◆ PROBLEM TO SOLVE ◆
Retype, word for word, every line of the records below starting at the one that contains "let object_2 := ValuesComparableObject.new" and ending at the one that contains "(current_update_time =? new_update_time) in"; include both of those lines and nothing more.

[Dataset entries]
▬▬▬
(** ** Change detection (class methods: no client, no state) *)

Definition entries_are_equal (entry_1 entry_2 : Entry.t) : bool :=
  let object_1 := ValuesComparableObject.new in
  let object_1 := ValuesComparableObject.setattr
    "user_specified_system" (Entry.user_specified_system entry_1) object_1 in
  let object_1 := ValuesComparableObject.setattr
    "user_specified_type" (Entry.user_specified_type entry_1) object_1 in
  let object_1 := ValuesComparableObject.setattr
    "display_name" (Entry.display_name entry_1) object_1 in
  let object_1 := ValuesComparableObject.setattr
    "description" (Entry.description entry_1) object_1 in
  let object_1 := ValuesComparableObject.setattr
    "linked_resource" (Entry.linked_resource entry_1) object_1 in
  let object_2 := ValuesComparableObject.new in
  let object_2 := ValuesComparableObject.setattr
    "user_specified_system" (Entry.user_specified_system entry_2) object_2 in
  let object_2 := ValuesComparableObject.setattr
    "user_specified_type" (Entry.user_specified_type entry_2) object_2 in
  let object_2 := ValuesComparableObject.setattr
    "display_name" (Entry.display_name entry_2) object_2 in
  let object_2 := ValuesComparableObject.setattr
    "description" (Entry.description entry_2) object_2 in
  let object_2 := ValuesComparableObject.setattr
    "linked_resource" (Entry.linked_resource entry_2) object_2 in
  ValuesComparableObject.eq object_1 object_2.

Definition entry_was_updated (current_entry new_entry : Entry.t) : bool :=
  let current_update_time :=
    seconds (update_time (Entry.source_system_timestamps current_entry)) in
  let new_update_time :=
    seconds (update_time (Entry.source_system_timestamps new_entry)) in
  let updated_time_changed :=
    negb (new_update_time =? 0)
    && negb (current_update_time =? new_update_time) in
  updated_time_changed || negb (entries_are_equal current_entry new_entry).

(** ** Tag equality (class method) *)

(** The body of the loop of [__tags_fields_are_equal] for one field id of
    [tag_1]: the conjunction of the five comparisons.  [==] on doubles is
    the IEEE comparison. *)
Definition tag_field_values_are_equal (tag_1_field tag_2_field : TagField.t)
  : bool :=
  let values_are_equal :=
    Bool.eqb (TagField.bool_value tag_1_field)
             (TagField.bool_value tag_2_field) in
  let values_are_equal := values_are_equal
    && PrimFloat.eqb (TagField.double_value tag_1_field)
                     (TagField.double_value tag_2_field) in
  let values_are_equal := values_are_equal
    && String.eqb (TagField.string_value tag_1_field)
                  (TagField.string_value tag_2_field) in
  let values_are_equal := values_are_equal
    && (seconds (TagField.timestamp_value tag_1_field)
        =? seconds (TagField.timestamp_value tag_2_field)) in
  let values_are_equal := values_are_equal
    && String.eqb (TagField.enum_value_display_name tag_1_field)
                  (TagField.enum_value_display_name tag_2_field) in
  values_are_equal.
Lemma js_or_truthy (a b : value) :
  ToBoolean (js_or a b) = ToBoolean a || ToBoolean b.
Proof. unfold js_or. by destruct (ToBoolean a) eqn:E. Qed.

(** X10: the dimensions panel is shown exactly when, for padding, margin
    or the block gap, the setting of the family is truthy and the block
    supports the family. *)
Theorem dimensions_panel_visible (useSetting : string -> string -> value)
  (ctx : context) :
  ToBoolean (useHasDimensionsPanel useSetting ctx) = true
  ↔ (ToBoolean (useSetting "spacing.customPadding" (ctx_name ctx)) = true
     ∧ "padding" ∈ ctx_supports ctx)
    ∨ (ToBoolean (useSetting "spacing.customMargin" (ctx_name ctx)) = true
       ∧ "margin" ∈ ctx_supports ctx)
    ∨ (ToBoolean (useSetting "spacing.blockGap" (ctx_name ctx)) = true
       ∧ "--wp--style--block-gap" ∈ ctx_supports ctx).
Proof.
  unfold useHasDimensionsPanel, useHasPadding, useHasMargin, useHasGap.
  rewrite !js_or_truthy, !js_and_truthy, !orb_true_iff, !andb_true_iff,
    !includes_elem_of.
  tauto.
Qed.

(** X11: none of the three [hasValue] callbacks throws, whatever the
    store holds; the one of the gap returns 4 for every stored value. *)
Theorem has_value_never_throws (name : string) (st : store) :
  (∃ v, hasPaddingValue name st = Normal v)
  ∧ (∃ v, hasMarginValue name st = Normal v)
  ∧ hasGapValue name st = Normal (VNum (Num 4)).
Proof.
  unfold hasPaddingValue, hasMarginValue, paddingValues, marginValues.
  split_and!; [| |apply has_gap_value_four].
  - destruct (reports_has_keys_split (getStyle st name "padding"))
      as (b & Hb & _).
    destruct (has_keys _); [eauto|discriminate Hb].
  - destruct (reports_has_keys_split (getStyle st name "margin"))
      as (b & Hb & _).
    destruct (has_keys _); [eauto|discriminate Hb].
Qed.

Lemma get_filter_empty (sides : option (list string)) (k : string) :
  get (filterValuesBySides ∅ sides) k = VUndefined.
Proof.
  destruct sides as [l|]; unfold get; [|done].
  rewrite filter_lookup. by destruct (existsb _ l).
Qed.

Lemma splitGap_filter_empty (sides : option (list string)) :
  splitGapStyleValue (VObj (filterGapValuesBySides (VObj ∅) sides))
  = VObj all_absent.
Proof.
  destruct sides as [l|]; [|done].
  assert (∀ k, get (filterGapValuesBySides (VObj ∅) (Some l)) k = VUndefined)
    as H.
  { intros k. unfold get. rewrite filterGap_lookup.
    by destruct (includes l "vertical" && String.eqb k "row"),
         (includes l "horizontal" && String.eqb k "column"). }
  unfold splitGapStyleValue. cbn [ToBoolean typeof opt_get andb].
  cbn [String.eqb Ascii.eqb Bool.eqb]. by rewrite !H.
Qed.

(** X12: after [resetAll], whatever the subsets and the store, every edge
    of the padding and of the margin read back is absent, the gap read
    back is the all-absent mapping, and the styles of other blocks are
    untouched. *)
Theorem reset_all_views_absent
  (useCustomSides : string -> string -> option (list string))
  (name : string) (st : store) :
  let st' := run (resetAll useCustomSides name) st in
  (∀ side, opt_get (paddingValues name st') side = VUndefined)
  ∧ (∀ side, opt_get (marginValues name st') side = VUndefined)
  ∧ gapValues name st' = VObj all_absent
  ∧ (∀ name' path, name' ≠ name ->
       getStyle st' name' path = getStyle st name' path).
Proof.
  cbn zeta.
  unfold resetAll, resetPaddingValue, resetMarginValue, resetGapValue,
    setPaddingValues, setMarginValues, setGapValues, paddingValues,
    marginValues, gapValues, getStyle, run, perform.
  cbn [app foldl call_name call_path call_value].
  split_and!.
  - intros side. rewrite lookup_insert_ne, lookup_insert_ne by congruence.
    rewrite lookup_insert_eq. apply get_filter_empty.
  - intros side. rewrite lookup_insert_ne by congruence.
    rewrite lookup_insert_eq. apply get_filter_empty.
  - rewrite lookup_insert_eq. apply splitGap_filter_empty.
  - intros name' path Hne. by rewrite !lookup_insert_ne by congruence.
Qed.

Lemma reset_all_views_absent_witness :
  gapValues "core/group"
    (run (resetAll (fun _ _ => Some ["top"]) "core/group")
         (<[("core/group", "--wp--style--block-gap") := VStr "2px"]> ∅))
  = VObj all_absent
  ∧ getStyle
      (run (resetAll (fun _ _ => Some ["top"]) "core/group")
           (<[("core/quote", "padding") := px4]> ∅))
      "core/quote" "padding"
    = px4.
Proof.
  split.
  - exact (proj1 (proj2 (proj2
      (reset_all_views_absent (fun _ _ => Some ["top"]) "core/group"
         (<[("core/group", "--wp--style--block-gap") := VStr "2px"]> ∅))))).
  - pose proof (reset_all_views_absent (fun _ _ => Some ["top"]) "core/group"
                  (<[("core/quote", "padding") := px4]> ∅))
      as (_ & _ & _ & H).
    rewrite (H "core/quote" "padding") by discriminate. reflexivity.
Defined.

End PanelMore.

Section BorderMore.

Import Border.



(** X14: [hasBorderRadius] throws exactly when the user radius is [null];
    in every other case it returns a boolean. *)
Theorem radius_throws_iff_null (userBorderStyles : value) :
  (hasBorderRadius userBorderStyles = TypeError
   ↔ opt_get userBorderStyles "radius" = VNull)
  ∧ (hasBorderRadius userBorderStyles = TypeError
     ∨ ∃ b, hasBorderRadius userBorderStyles = Normal (VBool b)).
Proof.
  unfold hasBorderRadius.
  destruct (opt_get userBorderStyles "radius") as [| |b|n|s|o];
    cbn; split; try (split; done); eauto.
Qed.

(** X15: after [resetAll], the width, style, colour and radius read from
    the store are absent, any truthy width edit sets the style to solid
    again, and the styles of other blocks are untouched. *)
Theorem border_reset_all (name : string) (st : store) :
  let st' := run (resetAll name) st in
  borderWidthValue name st' = VUndefined
  ∧ borderStyle name st' = VUndefined
  ∧ borderColor name st' = VUndefined
  ∧ borderRadiusValues name st' = VUndefined
  ∧ (∀ value, ToBoolean value = true ->
       widthOnChange name st' value
       = [Call name "border.style" (VStr "solid");
          Call name "border.width" value])
  ∧ (∀ name' path, name' ≠ name ->
       getStyle st' name' path = getStyle st name' path).
Proof.
  cbn zeta.
  assert (borderStyle name (run (resetAll name) st) = VUndefined) as Hs.
  { unfold borderStyle, resetAll, setBorderColor, setBorderRadius,
      setBorderStyle, setBorderWidth, getStyle, run, perform.
    cbn [app foldl call_name call_path call_value].
    rewrite lookup_insert_ne by congruence. by rewrite lookup_insert_eq. }
  split_and!; try exact Hs.
  - unfold borderWidthValue, resetAll, setBorderColor, setBorderRadius,
      setBorderStyle, setBorderWidth, getStyle, run, perform.
    cbn [app foldl call_name call_path call_value].
    by rewrite lookup_insert_eq.
  - unfold borderColor, resetAll, setBorderColor, setBorderRadius,
      setBorderStyle, setBorderWidth, getStyle, run, perform.
    cbn [app foldl call_name call_path call_value].
    repeat (rewrite lookup_insert_ne by congruence).
    by rewrite lookup_insert_eq.
  - unfold borderRadiusValues, resetAll, setBorderColor, setBorderRadius,
      setBorderStyle, setBorderWidth, getStyle, run, perform.
    cbn [app foldl call_name call_path call_value].
    repeat (rewrite lookup_insert_ne by congruence).
    by rewrite lookup_insert_eq.
  - intros value Hv.
    unfold widthOnChange, handleOnChangeWithStyle, or_undefined.
    by rewrite Hs, Hv.
  - intros name' path Hne.
    unfold resetAll, setBorderColor, setBorderRadius, setBorderStyle,
      setBorderWidth, getStyle, run, perform.
    cbn [app foldl call_name call_path call_value].
    by rewrite !lookup_insert_ne by congruence.
Qed.

Lemma border_reset_all_witness :
  widthOnChange "core/group"
    (run (resetAll "core/group")
         (<[("core/group", "border.style") := VStr "dashed"]> ∅))
    (VStr "2px")
  = [Call "core/group" "border.style" (VStr "solid");
     Call "core/group" "border.width" (VStr "2px")].
Proof.
  pose proof (border_reset_all "core/group"
                (<[("core/group", "border.style") := VStr "dashed"]> ∅))
    as (_ & _ & _ & _ & H & _).
  apply H. reflexivity.
Defined.

(** X16: the border panel is shown exactly when, for the colour, the
    radius, the style or the width, the setting is truthy and the block
    supports the control. *)
Theorem border_panel_visible (useSetting : string -> string -> value)
  (getSupportedGlobalStylesPanels : string -> list string) (name : string) :
  useHasBorderPanel useSetting getSupportedGlobalStylesPanels name = true
  ↔ (ToBoolean (useSetting "border.color" name) = true
     ∧ "borderColor" ∈ getSupportedGlobalStylesPanels name)
    ∨ (ToBoolean (useSetting "border.radius" name) = true
       ∧ "borderRadius" ∈ getSupportedGlobalStylesPanels name)
    ∨ (ToBoolean (useSetting "border.style" name) = true
       ∧ "borderStyle" ∈ getSupportedGlobalStylesPanels name)
    ∨ (ToBoolean (useSetting "border.width" name) = true
       ∧ "borderWidth" ∈ getSupportedGlobalStylesPanels name).
Proof.
  unfold useHasBorderPanel, useHasBorderColorControl,
    useHasBorderRadiusControl, useHasBorderStyleControl,
    useHasBorderWidthControl.
  cbn [existsb].
  rewrite !js_and_truthy, !orb_true_iff, !andb_true_iff, !includes_elem_of.
  intuition discriminate.
Qed.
▬▬▬
◆ FINAL ANSWER ◆
  let object_2 := ValuesComparableObject.new in
  let object_2 := ValuesComparableObject.setattr
    "user_specified_system" (Entry.user_specified_system entry_2) object_2 in
  let object_2 := ValuesComparableObject.setattr
    "user_specified_type" (Entry.user_specified_type entry_2) object_2 in
  let object_2 := ValuesComparableObject.setattr
    "display_name" (Entry.display_name entry_2) object_2 in
  let object_2 := ValuesComparableObject.setattr
    "description" (Entry.description entry_2) object_2 in
  let object_2 := ValuesComparableObject.setattr
    "linked_resource" (Entry.linked_resource entry_2) object_2 in
  ValuesComparableObject.eq object_1 object_2.

Definition entry_was_updated (current_entry new_entry : Entry.t) : bool :=
  let current_update_time :=
    seconds (update_time (Entry.source_system_timestamps current_entry)) in
  let new_update_time :=
    seconds (update_time (Entry.source_system_timestamps new_entry)) in
  let updated_time_changed :=
    negb (new_update_time =? 0)
    && negb (current_update_time =? new_update_time) in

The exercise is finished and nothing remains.